In summary, the results obtained from the experiments in this case study allow us to make a few initial conclusions, including (i) the lack of diversity in the training data, particularly the fall motions taken from unfamiliar camera angles, could be the main reason for the poor performance of many fall detection algorithms in real-life scenarios, and (ii) the virtual fall footages have sufficient quality to trigger the fall detection algorithm. This also means that the synthetic data generated by the proposed framework can be used to train fall detection algorithms to improve their detection performance.

5 Conclusion and future work

Fall detection remains a challenging problem in the public health/aged care domain. In this paper, we presented an innovative application of Virtual Reality to address a major obstacle in a real-world fall detection problem– the lack of quality fall data. As a result, VR based fall datasets have been created for training/testing machine learning based fall detection algorithms. The virtual fall datasets will also be made publicly available to researchers for research purposes. The methodology for generating fall data in virtual environments was also discussed and a case study was conducted to verify the quality of the data generated by the proposed approach. The results indicated that the approach can synthesize high-quality fall data, which can potentially be used to improve machine learning based fall detection algorithms.
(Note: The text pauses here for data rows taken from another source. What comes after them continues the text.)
(* ===== verification/Digest.v ===== *)
(** * Content identities

    [src/crates/alloyport-core/src/artifact.rs]: the canonical SHA-256
    identity, its text form and its parser.  The hash function itself is
    the [ring] crate's, a parameter of every definition that hashes. *)

From Stdlib Require Import Ascii NArith Lia List ProofIrrelevance.
From stdpp Require Import base numbers strings gmap list.
From S2P Require Import Prelude.

(** A [Vec<u8>] or [&[u8]]. *)
Definition bytes : Type := list Byte.byte.

Definition SHA256_PREFIX : string := "sha256:".
Definition SHA256_BYTES : nat := 32.

(** [struct Sha256Digest([u8; SHA256_BYTES])]. *)
Record Sha256Digest := MkDigest {
  digest_body : bytes;
  digest_length : bool_decide (length digest_body = SHA256_BYTES) = true;
}.

Lemma Sha256Digest_ext (a b : Sha256Digest) : digest_body a = digest_body b -> a = b.
Proof. destruct a, b; cbn. intros ->. f_equal. apply proof_irrelevance. Qed.

#[export] Instance byte_eq_dec : EqDecision Byte.byte := Byte.byte_eq_dec.

#[export] Instance bytes_eq_dec : EqDecision bytes := list_eq_dec.

#[export] Instance Sha256Digest_eq_dec : EqDecision Sha256Digest.
Proof.
  intros a b. destruct (decide (digest_body a = digest_body b)) as [H|H].
  - left. by apply Sha256Digest_ext.
  - right. by intros ->.
Defined.

#[export] Instance byte_countable : Countable Byte.byte.
Proof.
  apply (inj_countable Byte.to_N Byte.of_N). intros b. apply Byte.of_to_N.
Defined.

#[export] Instance Sha256Digest_countable : Countable Sha256Digest.
Proof.
  refine (inj_countable digest_body (fun l =>
    match decide (bool_decide (length l = SHA256_BYTES) = true) with
    | left H => Some (MkDigest l H)
    | right _ => None
    end) _).
  intros [l H]. cbn. case_match; [|done]. do 2 f_equal. apply proof_irrelevance.
Defined.

(** [Sha256Digest::digest_bytes]: SHA-256 of the [ring] crate, a
    parameter of the model. *)
Class Sha256 := digest_bytes : bytes -> Sha256Digest.

(** An array [[0_u8; 32]] whose first entries are overwritten by [l]. *)
Definition zero_filled (l : bytes) : bytes :=
  take SHA256_BYTES (l ++ replicate SHA256_BYTES Byte.x00).

Lemma zero_filled_length l : bool_decide (length (zero_filled l) = SHA256_BYTES) = true.
Proof.
  apply bool_decide_eq_true. unfold zero_filled.
  rewrite length_take, length_app, length_replicate. lia.
Qed.

(** [Sha256Digest::from_bytes] on that array. *)
Definition from_bytes (l : bytes) : Sha256Digest :=
  MkDigest (zero_filled l) (zero_filled_length l).

Inductive DigestParseError :=
| MissingPrefix
| WrongLength (length : nat)
| NonHexadecimal.

#[export] Instance DigestParseError_eq_dec : EqDecision DigestParseError.
Proof. solve_decision. Defined.

(** One digit of [write!("{byte:02x}")]. *)
Definition hex_digit (n : N) : ascii :=
  if (n <? 10)%N then ascii_of_N (48 + n) else ascii_of_N (87 + n).

Definition byte_hex (b : Byte.byte) (tail : string) : string :=
  String (hex_digit (N.shiftr (Byte.to_N b) 4))
    (String (hex_digit (N.land (Byte.to_N b) 15)) tail).

(** [Sha256Digest::hexadecimal]. *)
Definition hex_body (l : bytes) : string := foldr byte_hex EmptyString l.
Definition hexadecimal (d : Sha256Digest) : string := hex_body (digest_body d).

(** [Display for Sha256Digest]. *)
Definition digest_display (d : Sha256Digest) : string :=
  SHA256_PREFIX +:+ hexadecimal d.

(** [hex_nibble]. *)
Definition hex_nibble (byte : ascii) : option N :=
  let c := code byte in
  if ((48 <=? c) && (c <=? 57))%N then Some (c - 48)%N
  else if ((97 <=? c) && (c <=? 102))%N then Some (c - 97 + 10)%N
  else if ((65 <=? c) && (c <=? 70))%N then Some (c - 65 + 10)%N
  else None.

(** [(high << 4) | low] on [u8]. *)
Definition join_nibbles (high low : N) : Byte.byte :=
  match Byte.of_N (N.lor (N.shiftl high 4 mod 256) low) with
  | Some byte => byte
  | None => Byte.x00
  end.

(** The loop over [chunks_exact(2)]. *)
Fixpoint parse_pairs (s : string) : result DigestParseError bytes :=
  match s with
  | String a (String b rest) =>
      high ← ok_or (hex_nibble a) NonHexadecimal;
      low ← ok_or (hex_nibble b) NonHexadecimal;
      tail ← parse_pairs rest;
      Ok (join_nibbles high low :: tail)
  | _ => Ok []
  end.

(** [FromStr for Sha256Digest]. *)
Definition digest_from_str (value : string) : result DigestParseError Sha256Digest :=
  hexadecimal ← ok_or (strip_prefix SHA256_PREFIX value) MissingPrefix;
  _ ← guard_err (negb (String.length hexadecimal =? SHA256_BYTES * 2)%nat)
        (WrongLength (String.length hexadecimal));
  body ← parse_pairs hexadecimal;
  Ok (from_bytes body).

(** [struct ArtifactDescriptor]. *)
Record ArtifactDescriptor := MkArtifactDescriptor {
  ad_digest : Sha256Digest;
  ad_size_bytes : N;
  ad_media_type : string;
}.

#[export] Instance ArtifactDescriptor_eq_dec : EqDecision ArtifactDescriptor.
Proof. solve_decision. Defined.

(** ** Lemmas *)

Lemma digest_body_length d : length (digest_body d) = SHA256_BYTES.
Proof. destruct d as [l H]. cbn. by apply bool_decide_eq_true in H. Qed.

Lemma zero_filled_full l : length l = SHA256_BYTES -> zero_filled l = l.
Proof. intros H. unfold zero_filled. by rewrite take_app_length'. Qed.

Lemma from_bytes_digest d : from_bytes (digest_body d) = d.
Proof.
  apply Sha256Digest_ext. cbn. apply zero_filled_full, digest_body_length.
Qed.

(** *** Nibbles: exhaustive facts over the 256 bytes *)

(** The value below 16 of a nibble. *)
Definition nibbles : list N := N.of_nat <$> seq 0 16.

Lemma nibbles_spec x : (x < 16)%N -> x ∈ nibbles.
Proof.
  intros Hx. apply list_elem_of_fmap. exists (N.to_nat x).
  split; [lia|]. apply elem_of_seq. lia.
Qed.

Lemma byte_nibbles (b : Byte.byte) :
  (N.shiftr (Byte.to_N b) 4 < 16)%N /\ (N.land (Byte.to_N b) 15 < 16)%N
  /\ join_nibbles (N.shiftr (Byte.to_N b) 4) (N.land (Byte.to_N b) 15) = b.
Proof. destruct b; by vm_compute. Qed.

Lemma join_nibbles_split x y :
  (x < 16)%N -> (y < 16)%N ->
  N.shiftr (Byte.to_N (join_nibbles x y)) 4 = x
  /\ N.land (Byte.to_N (join_nibbles x y)) 15 = y.
Proof.
  intros Hx%nibbles_spec Hy%nibbles_spec.
  pose (ok x y := bool_decide (N.shiftr (Byte.to_N (join_nibbles x y)) 4 = x
                  /\ N.land (Byte.to_N (join_nibbles x y)) 15 = y)).
  assert (forallb (fun x => forallb (ok x) nibbles) nibbles = true) as F by by vm_compute.
  rewrite forallb_forall in F. setoid_rewrite forallb_forall in F.
  apply list_elem_of_In in Hx, Hy. specialize (F _ Hx _ Hy).
  by apply bool_decide_eq_true in F.
Qed.

Lemma hex_nibble_digit x : (x < 16)%N -> hex_nibble (hex_digit x) = Some x.
Proof.
  intros Hx%nibbles_spec.
  assert (forallb (fun x => bool_decide (hex_nibble (hex_digit x) = Some x)) nibbles = true)
    as F by by vm_compute.
  rewrite forallb_forall in F. apply list_elem_of_In in Hx.
  by eapply bool_decide_eq_true_1, F.
Qed.

(** Lower case of a hexadecimal digit. *)
Definition lower_hex (a : ascii) : ascii :=
  if ((65 <=? code a) && (code a <=? 70))%N then ascii_of_N (code a + 32) else a.

Fixpoint lower_hex_string (s : string) : string :=
  match s with
  | EmptyString => EmptyString
  | String a s => String (lower_hex a) (lower_hex_string s)
  end.

Fixpoint all_hex (s : string) : bool :=
  match s with
  | EmptyString => true
  | String a s => bool_decide (is_Some (hex_nibble a)) && all_hex s
  end.

Lemma hex_nibble_lower a x :
  hex_nibble a = Some x -> (x < 16)%N /\ hex_digit x = lower_hex a.
Proof.
  pose (ok a := match hex_nibble a with
                | Some x => (x <? 16)%N && (hex_digit x =? lower_hex a)%char
                | None => true end).
  assert (forallb (fun n => ok (ascii_of_nat n)) (seq 0 256) = true) as F by by vm_compute.
  rewrite forallb_forall in F. specialize (F (nat_of_ascii a)).
  rewrite ascii_nat_embedding in F. unfold ok in F. intros E. rewrite E in F.
  apply andb_prop in F as [Hx%N.ltb_lt Ha%Ascii.eqb_eq]; [done|].
  apply in_seq. pose proof (nat_ascii_bounded a). lia.
Qed.

(** *** Printing and parsing *)

Lemma hex_body_length l : String.length (hex_body l) = length l * 2.
Proof. induction l as [|b l IH]; [done|]. unfold hex_body in IH. cbn. lia. Qed.

Lemma parse_pairs_hex_body l : parse_pairs (hex_body l) = Ok l.
Proof.
  induction l as [|b l IH]; [done|]. cbn [hex_body foldr byte_hex parse_pairs].
  destruct (byte_nibbles b) as (Hx & Hy & Hb).
  rewrite !hex_nibble_digit by done. unfold hex_body in IH. cbn. by rewrite IH, Hb.
Qed.

(** What the pair loop accepts: pairs of digits, and it reads them. *)
Lemma parse_pairs_Ok n s l :
  String.length s = n * 2 ->
  parse_pairs s = Ok l <-> all_hex s = true /\ length l = n /\ hex_body l = lower_hex_string s.
Proof.
  revert s l. induction n as [|n IH]; intros s l Hs.
  { destruct s; [|done]. cbn. split; [by intros [= <-]|].
    intros (_ & Hl & _). by destruct l. }
  destruct s as [|a [|b s]]; cbn in Hs; [lia|lia|].
  assert (String.length s = n * 2) as Hs' by lia. cbn [parse_pairs all_hex lower_hex_string].
  destruct (hex_nibble a) as [x|] eqn:Ha; cbn; [|split; [done|by intros (? & _)]].
  destruct (hex_nibble b) as [y|] eqn:Hb; cbn; [|split; [done|by intros (? & _)]].
  apply hex_nibble_lower in Ha as [Hx <-]. apply hex_nibble_lower in Hb as [Hy <-].
  destruct (join_nibbles_split x y Hx Hy) as [Ex Ey].
  split.
  - intros H. inv_result. apply (IH _ _ Hs') in H as (? & ? & E).
    split_and!; [done|cbn; lia|]. cbn. unfold byte_hex. rewrite Ex, Ey. by rewrite <-E.
  - intros (Hall & Hl & E). destruct l as [|c l]; [done|]. cbn in E, Hl.
    injection E as E1 E2 E. injection Hl as Hl.
    assert (parse_pairs s = Ok l) as -> by (apply IH; auto). cbn.
    assert (forall u v, (u < 16)%N -> (v < 16)%N -> hex_digit u = hex_digit v -> u = v) as Inj.
    { intros u v Hu%hex_nibble_digit Hv%hex_nibble_digit Euv. rewrite Euv in Hu. congruence. }
    destruct (byte_nibbles c) as (Hc1 & Hc2 & <-).
    do 3 f_equal; symmetry; by apply Inj.
Qed.

Lemma digest_from_str_Ok s d :
  digest_from_str s = Ok d <->
  exists body, s = SHA256_PREFIX +:+ body /\ String.length body = 64
    /\ all_hex body = true /\ hexadecimal d = lower_hex_string body.
Proof.
  unfold digest_from_str. split.
  - intros H. inv_result. apply strip_prefix_Some in H. subst s. eexists.
    split; [done|]. apply negb_false_iff, Nat.eqb_eq in H0.
    apply (parse_pairs_Ok 32) in H1 as (? & ? & ?); [|done].
    split_and!; [done..|]. unfold hexadecimal, from_bytes. cbn [digest_body]. by rewrite zero_filled_full.
  - intros (body & -> & Hlen & Hall & Hd).
    assert (strip_prefix SHA256_PREFIX (SHA256_PREFIX +:+ body) = Some body)
      as -> by by apply strip_prefix_Some.
    cbn [ok_or mbind result_bind]. rewrite Hlen. cbn [guard_err Nat.eqb negb SHA256_BYTES Nat.mul Nat.add].
    assert (parse_pairs body = Ok (digest_body d)) as ->.
    { apply (parse_pairs_Ok 32); [done|]. split_and!; [done|apply digest_body_length|done]. }
    cbn. by rewrite from_bytes_digest.
Qed.

Lemma lower_hex_display l : all_hex (hex_body l) = true /\ lower_hex_string (hex_body l) = hex_body l.
Proof.
  destruct (parse_pairs_Ok (length l) (hex_body l) l) as [H _]; [apply hex_body_length|].
  destruct (H (parse_pairs_hex_body l)) as (? & _ & ?). done.
Qed.

Lemma digest_from_str_display d : digest_from_str (digest_display d) = Ok d.
Proof.
  apply digest_from_str_Ok. exists (hexadecimal d). unfold hexadecimal.
  destruct (lower_hex_display (digest_body d)).
  split_and!; [done| |done|done]. by rewrite hex_body_length, digest_body_length.
Qed.

#[export] Instance digest_display_inj : Inj (=) (=) digest_display.
Proof.
  intros a b E. pose proof (digest_from_str_display a) as Ha.
  rewrite E, digest_from_str_display in Ha. congruence.
Qed.

(** ** Property *)

(** The text form of a digest is a faithful and canonical encoding:
    parsing the printed text of any digest gives that digest back, and a
    text parses to the digest exactly when it is the [sha256:] prefix
    followed by 64 hexadecimal digits (of either case) whose lower case
    is the digest's own hexadecimal body. *)
Theorem digest_text_roundtrip (d : Sha256Digest) :
  digest_from_str (digest_display d) = Ok d
  /\ forall s, digest_from_str s = Ok d <->
       exists body, s = SHA256_PREFIX +:+ body /\ String.length body = 64
         /\ all_hex body = true /\ hexadecimal d = lower_hex_string body.
Proof. split; [apply digest_from_str_display|]. intros s. apply digest_from_str_Ok. Qed.
Definition failure_rank (k : InspectionFailureKind) : nat :=
  match k with
  | MissingDeclaredFile => 0 | MissingCudaKernel => 1 | MissingCudaIndexing => 2
  | MissingHostLaunch => 3 | MissingRuntimeErrorPropagation => 4
  | MissingPublicDeclaration => 5 | MissingPublicImplementation => 6 | MissingCudaBuild => 7
  | MissingBuildSourceReference => 8 | UnsupportedCudaConstruct => 9
  end.

#[export] Instance InspectionEvidenceKind_eq_dec : EqDecision InspectionEvidenceKind.
Proof. solve_decision. Defined.
#[export] Instance InspectionFailureKind_eq_dec : EqDecision InspectionFailureKind.
Proof. solve_decision. Defined.

(** [struct InspectionEvidence]. *)
Record InspectionEvidence := MkEvidence {
  ie_kind : InspectionEvidenceKind;
  ie_path : BundlePath;
  ie_line : nat;
  ie_detail : string;
}.

(** [struct InspectionFailure]. *)
Record InspectionFailure := MkInspectionFailure {
  if_kind : InspectionFailureKind;
  if_path : option BundlePath;
  if_line : option nat;
  if_detail : string;
}.

#[export] Instance InspectionEvidence_eq_dec : EqDecision InspectionEvidence.
Proof. solve_decision. Defined.
#[export] Instance InspectionFailure_eq_dec : EqDecision InspectionFailure.
Proof. solve_decision. Defined.

(** [struct MigrationInspection]. *)
Record MigrationInspection := MkInspection {
  mi_passed : bool;
  mi_migration_spec_digest : Sha256Digest;
  mi_declared_source_digest : Sha256Digest;
  mi_inspected_files : nat;
  mi_evidence : list InspectionEvidence;
  mi_failures : list InspectionFailure;
}.

#[export] Instance MigrationInspection_eq_dec : EqDecision MigrationInspection.
Proof. solve_decision. Defined.

(** The comparisons [evidence] and [failures] are sorted by. *)
Definition evidence_compare (a b : InspectionEvidence) : comparison :=
  then_compare (Nat.compare (evidence_rank (ie_kind a)) (evidence_rank (ie_kind b)))
    (then_compare (String.compare (bp_str (ie_path a)) (bp_str (ie_path b)))
       (Nat.compare (ie_line a) (ie_line b))).

Definition failure_compare (a b : InspectionFailure) : comparison :=
  then_compare (Nat.compare (failure_rank (if_kind a)) (failure_rank (if_kind b)))
    (then_compare
       (option_compare (fun p q => String.compare (bp_str p) (bp_str q)) (if_path a) (if_path b))
       (option_compare Nat.compare (if_line a) (if_line b))).

(** What a check pushes. *)
Definition Findings : Type := list InspectionEvidence * list InspectionFailure.

Definition found_nothing : Findings := ([], []).
(** [struct CandidateSourceFile]. *)
Record CandidateSourceFile := MkSourceFile {
  cf_path : BundlePath;
  cf_kind : GeneratedSourceKind;
  cf_artifact : ArtifactDescriptor;
}.

(** [CandidateSourceFile::new]. *)
Definition source_file_new (path : BundlePath) (kind : GeneratedSourceKind)
    (artifact : ArtifactDescriptor) : result CandidateSourceError CandidateSourceFile :=
  _ ← guard_err (negb (starts_with GENERATED_ROOT (bp_str path))) OutsideGeneratedRoot;
  _ ← guard_err ((ad_size_bytes artifact =? 0)%N
                 || negb (bool_decide (ad_media_type artifact = "text/plain; charset=utf-8")))
        InvalidArtifact;
  Ok (MkSourceFile path kind artifact).

(** [struct CandidateSourceManifestSpec]. *)
Record CandidateSourceManifestSpec := MkManifestSpec {
  sp_candidate_id : CandidateId;
  sp_task_id : TaskId;
  sp_parent_candidate_id : option CandidateId;
  sp_migration_spec_digest : Sha256Digest;
  sp_generation_strategy : GenerationStrategy;
  sp_public_symbol : string;
  sp_build_target : string;
  sp_input_source_paths : gset BundlePath;
  sp_source_bundle_digest : Sha256Digest;
  sp_files : list CandidateSourceFile;
}.

(** [struct CandidateSourceManifest]. *)
Record CandidateSourceManifest := MkManifest {
  cm_schema_version : N;
  cm_spec : CandidateSourceManifestSpec;
}.

Definition cm_files (m : CandidateSourceManifest) : list CandidateSourceFile :=
  sp_files (cm_spec m).
Definition cm_public_symbol (m : CandidateSourceManifest) : string := sp_public_symbol (cm_spec m).
Definition cm_build_target (m : CandidateSourceManifest) : string := sp_build_target (cm_spec m).

(** The loop over the files. *)
Fixpoint scan_sources (files : list CandidateSourceFile) (paths : gset BundlePath)
    (kinds : list GeneratedSourceKind) : result CandidateSourceError (list GeneratedSourceKind) :=
  match files with
  | [] => Ok kinds
  | file :: files =>
      if decide (cf_path file ∈ paths) then Err DuplicatePath
      else scan_sources files ({[ cf_path file ]} ∪ paths) (cf_kind file :: kinds)
  end.

(** [CandidateSourceManifest::new]. *)
Definition manifest_new (spec : CandidateSourceManifestSpec)
    : result CandidateSourceError CandidateSourceManifest :=
  _ ← guard_err (trim_is_empty (sp_public_symbol spec) || trim_is_empty (sp_build_target spec)
                 || bool_decide (sp_input_source_paths spec = ∅)) IncompleteLineage;
  kinds ← scan_sources (sp_files spec) ∅ [];
  _ ← guard_err (existsb (fun required => negb (bool_decide (required ∈ kinds)))
                   GeneratedSourceKind_ALL) MissingSourceCategory;
  Ok (MkManifest CANDIDATE_SOURCE_MANIFEST_SCHEMA_V1 spec).
(** The loop of [ReductionRunReceipt::new]. *)
Fixpoint check_observations {E : Type} (observations : list ReductionObservation) (keys : gset Key)
    : result (ReductionCorrectnessError E) unit :=
  match observations with
  | [] => Ok tt
  | o :: observations =>
      _ ← observation_validate o;
      _ ← guard_err (bool_decide (ob_key o ∈ keys)) DuplicateObservation;
      check_observations observations ({[ ob_key o ]} ∪ keys)
  end.

(** [ReductionRunReceipt::new]. *)
Definition run_new {E : Type} (experiment_digest : Sha256Digest) (role : ReductionRunRole)
    (candidate_id : option CandidateId)
    (implementation_digest corpus_digest environment_digest : Sha256Digest)
    (implementation_invoked synchronized : bool) (observations : list ReductionObservation)
    : result (ReductionCorrectnessError E) ReductionRunReceipt :=
  _ ← guard_err (bool_decide (observations = [])
        || match role with
           | CudaReference => bool_decide (is_Some candidate_id)
           | AscendCandidate => bool_decide (candidate_id = None)
           end) InvalidRunContext;
  _ ← check_observations observations ∅;
  Ok (MkRun REDUCTION_RUN_RECEIPT_SCHEMA_V1 experiment_digest role candidate_id
        implementation_digest corpus_digest environment_digest implementation_invoked synchronized
        observations).

(** [Deserialize for ReductionRunReceipt], given a document with the
    fields of the receipt. *)
Definition run_from_document {E : Type} (document : ReductionRunReceipt)
    : result (DocumentError (ReductionCorrectnessError E)) ReductionRunReceipt :=
  _ ← guard_err (negb (rr_schema_version document =? REDUCTION_RUN_RECEIPT_SCHEMA_V1)%N)
        UnsupportedDocument;
  map_err RejectedDocument
    (run_new (rr_experiment_digest document) (rr_role document) (rr_candidate_id document)
       (rr_implementation_digest document) (rr_corpus_digest document)
       (rr_environment_digest document) (rr_implementation_invoked document)
       (rr_synchronized document) (rr_observations document)).
Lemma spread_self {E : Type} bits m :
  spread (E:=E) bits bits = Ok m -> m = (S754_zero false, S754_zero false).
Proof.
  unfold spread. rewrite guard_bind_Ok, orb_diag, negb_false_iff. intros [Hf E'%Ok_inj].
  subst m. unfold f64_sub. rewrite SFsub_self by exact Hf. revert Hf.
  generalize (f64_of_f32 (f32_from_bits bits)). intros x Hf.
  destruct x as [s| | |[] p e]; try discriminate Hf; reflexivity.
Qed.

(** While every pair is equal nothing has been measured. *)
Definition nothing_measured (s : Spread) : Prop :=
  sp_deterministic s = true ->
  sp_absolute s = S754_zero false /\ sp_relative s = S754_zero false.

Lemma spread_pair_nothing {E : Type} s a b s' :
  spread_pair (E:=E) s a b = Ok s' -> nothing_measured s -> nothing_measured s'.
Proof.
  unfold spread_pair. intros (m & Hm & E'%Ok_inj)%result_bind_Ok Hs. subst s'.
  unfold nothing_measured. cbn [sp_deterministic sp_absolute sp_relative].
  intros [Hd ->%N.eqb_eq]%andb_true_iff. apply spread_self in Hm as ->. by destruct (Hs Hd) as [-> ->].
Qed.

Lemma spread_reordered_nothing {E : Type} l s n s' n' :
  spread_reordered (E:=E) l s n = Ok (s', n') -> nothing_measured s -> nothing_measured s'.
Proof.
  revert s n. induction l as [|o l IH]; cbn [spread_reordered]; intros s n; [by intros [= <- <-]|].
  destruct (ob_output_bits o) as [bits|]; [|eauto].
  destruct (ob_reorder_output_bits o) as [other|]; [|eauto].
  intros (s1 & Hp & Hr)%result_bind_Ok Hs. eauto using spread_pair_nothing.
Qed.

Lemma spread_windows_nothing {E : Type} l s s' :
  spread_windows (E:=E) l s = Ok s' -> nothing_measured s -> nothing_measured s'.
Proof.
  revert s. induction l as [|a [|b l] IH]; intros s; [by intros [= <-]..|].
  change (spread_windows (a :: b :: l) s) with (s ← spread_pair (E:=E) s a b; spread_windows (b :: l) s).
  intros (s1 & Hp & Hr)%result_bind_Ok Hs. eauto using spread_pair_nothing.
Qed.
In future works, this initial research will be expanded in two directions. First, an extensive fall simulation will be conducted using different fall motions captured from both the HTC Vive body motion tracker and the OptiTrack motion capture system to create larger datasets. Second, the generated virtual fall dataset will be used to train/test more fall detection algorithms together with real simulation footages. Other types of sensors, such as accelerators and deep-camera, will further be simulated to provide an additional dimension of fall data for training and testing machine learning based fall detection algorithms. Although the proposed approach was intended to be used for fall detection, it can be applied to other domains, such as in training self-driving vehicles and robotics.